Introduction

From many aspects, technological intervention for human problems has changed its face from assisting to complete depending on the technology, especially, after the evolution of artificial intelligence and deep learning. Object detection is one among the task gaining its reputation almost in all the sectors. There are numerous reviews on the area. Therefore, we tried to avoid reassert the same topics again. Instead, we intensify the least expressed attributes of object detection.

The main motive of our study is to highlight indirect parameters of object detection also provide significant acceleration in performance. Moreover, we also briefly review predominant methods including the pre-deep learning era. Further, we tried to draft the best-researched applications of object detection over the decades from various domains.
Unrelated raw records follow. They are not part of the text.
(** * trento3d: nucleon participation and the 2-D random field generator

    A shallow embedding of [src/nucleon.h] and [src/rft2d.cxx].

    Conventions of the embedding.
    - A C++ [double] is a real number of [R]: arithmetic is exact, so
      rounding, infinities and NaN are outside the model.
    - A C++ [int] is an integer of [Z] and its arithmetic is exact.  Signed
      overflow is undefined behaviour in C++: a theorem which says that code
      runs through carries the bound under which the integers the code
      computes are values of [int] ([Cpp.INT_MIN] to [Cpp.INT_MAX]).
    - Arrays are lists; an access outside the allocated range is undefined
      behaviour in C++ and is [None] here.  Memory is not exhausted: an
      allocation of a number of cells that is not negative yields that many
      cells.
    - Mutable objects are records threaded through the functions that
      mutate them; the process-wide random engine is an explicit state.
    - [std::exp], [std::sqrt] and [M_PI] are the exponential, the square
      root and [PI] of the reals.  The special functions of GSL, the
      transforms of FFTW and the members declared in headers that are not
      among the sources are parameters of the sections that use them. *)

From Stdlib Require Import Reals Machin ZArith List Sorted FinFun Bool Lia Lra.
Import ListNotations.

(** ** C++ scalar operations *)

Module Cpp.

Local Open Scope R_scope.

(** [a < b] on doubles, as a boolean. *)
Definition ltb (a b : R) : bool := if Rlt_dec a b then true else false.

(** [a > b] on doubles. *)
Definition gtb (a b : R) : bool := ltb b a.

(** [int(r)]: conversion of a double to an int truncates toward zero.  The
    conversion is undefined in C++ when the truncated value is not a value
    of [int]; where it matters the result is bounded by [int_range]
    below. *)
Definition int_of_double (r : R) : Z :=
  if Rle_dec 0 r then Int_part r else (- Int_part (- r))%Z.

(** The values of a 32-bit [int]. *)
Definition INT_MIN : Z := (- 2 ^ 31)%Z.
Definition INT_MAX : Z := (2 ^ 31 - 1)%Z.

(** An integer that [int] arithmetic yields without overflow. *)
Definition int_range (z : Z) : Prop := (INT_MIN <= z <= INT_MAX)%Z.
Definition is_space2 (n1 n2 : nat) : bool :=
  ((n1 =? 194) && ((n2 =? 133) || (n2 =? 160)))%nat.

Definition space_width (l : list ascii) : nat :=
  match l with
  | [] => 0
  | c1 :: rest =>
      if is_space c1 then 1
      else match rest with
           | [] => 0
           | c2 :: rest' =>
               if is_space2 (nat_of_ascii c1) (nat_of_ascii c2) then 2
               else match rest' with
                    | [] => 0
                    | c3 :: _ =>
                        if is_space3 (nat_of_ascii c1) (nat_of_ascii c2) (nat_of_ascii c3)
                        then 3 else 0
                    end
           end
  end%nat.

Definition space_width_back (l : list ascii) : nat :=
  match l with
  | [] => 0
  | c1 :: rest =>
      if is_space c1 then 1
      else match rest with
           | [] => 0
           | c2 :: rest' =>
               if is_space2 (nat_of_ascii c2) (nat_of_ascii c1) then 2
               else match rest' with
                    | [] => 0
                    | c3 :: _ =>
                        if is_space3 (nat_of_ascii c3) (nat_of_ascii c2) (nat_of_ascii c1)
                        then 3 else 0
                    end
           end
  end%nat.

(** White space is taken off one rune at a time, at most once per byte. *)
Fixpoint trim_loop (width : list ascii -> nat) (fuel : nat) (l : list ascii)
    : list ascii :=
  match fuel with
  | O => l
  | S fuel' =>
      match width l with
      | O => l
      | w => trim_loop width fuel' (skipn w l)
      end
  end.

Definition trim_left (l : list ascii) : list ascii :=
  trim_loop space_width (List.length l) l.

Definition trim_right (l : list ascii) : list ascii :=
  rev (trim_loop space_width_back (List.length l) (rev l)).

Definition TrimSpace (s : string) : string :=
  string_of_list_ascii (trim_right (trim_left (list_ascii_of_string s))).

(** A string begins, or ends, with white space. *)
Definition leading_space (s : string) : bool :=
  negb (Nat.eqb (space_width (list_ascii_of_string s)) 0).

Definition trailing_space (s : string) : bool :=
  negb (Nat.eqb (space_width_back (rev (list_ascii_of_string s))) 0).

End strings.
The manuscript is organized as follows. In second section, it briefly reviews predominant methods, and third section analyzes indirect parameters of object detection. The fourth section drafts best applications of object detection, and the last section draws conclusion.

Review on Predominant Methods

Object detection was carried out based on the template matching and object’s part-based representation [16]. The focus was on a particular object whose object position layout is roughly adamant (like faces). Then, recognition was based on the object’s geometric structure till 1990 [43]. Later, the focus shifted from geometry to the statistical classifier which was based on feature representation [like Adaboost [59], SVM [39] and Neural]. The feature representations through global handcrafted feature extraction-based classifier have set a stage for consecutive research in the ground. The appearance feature representation later shifted from global representation [37] to local representation. The local representation was invariant to geometric transformations: rotation, occlusion, scale, viewpoint and illumination. Representative methods include SIFT [36], Haar-like features [59], shape contexts [6], local binary patterns (LBP), histogram of gradients (HOG) [12] and region covariance. After extracting local features, features are combined either through straightforward concatenation or feature pooling encoders. Through various methods, including bag of visual words [11], spatial pyramid matching and Fisher vectors [42], local hand feature descriptor methods gained a reputation for their invariant ability to geometric transformation.

In the deep learning era feature descriptor for an object, representation is automatically learned from the convolution neural network. Convolution layers of CNN are responsible for feature extraction; later extracted features are learned in the fully connected layers; and finally classification layer assigns class-specific labels. CNN extracts features layer-by-layer initial layer extracts elementary features and deep layers extract more robust features. Features extracted in the initial layers are combined by the deep layers to extract more discriminative features [54, 57].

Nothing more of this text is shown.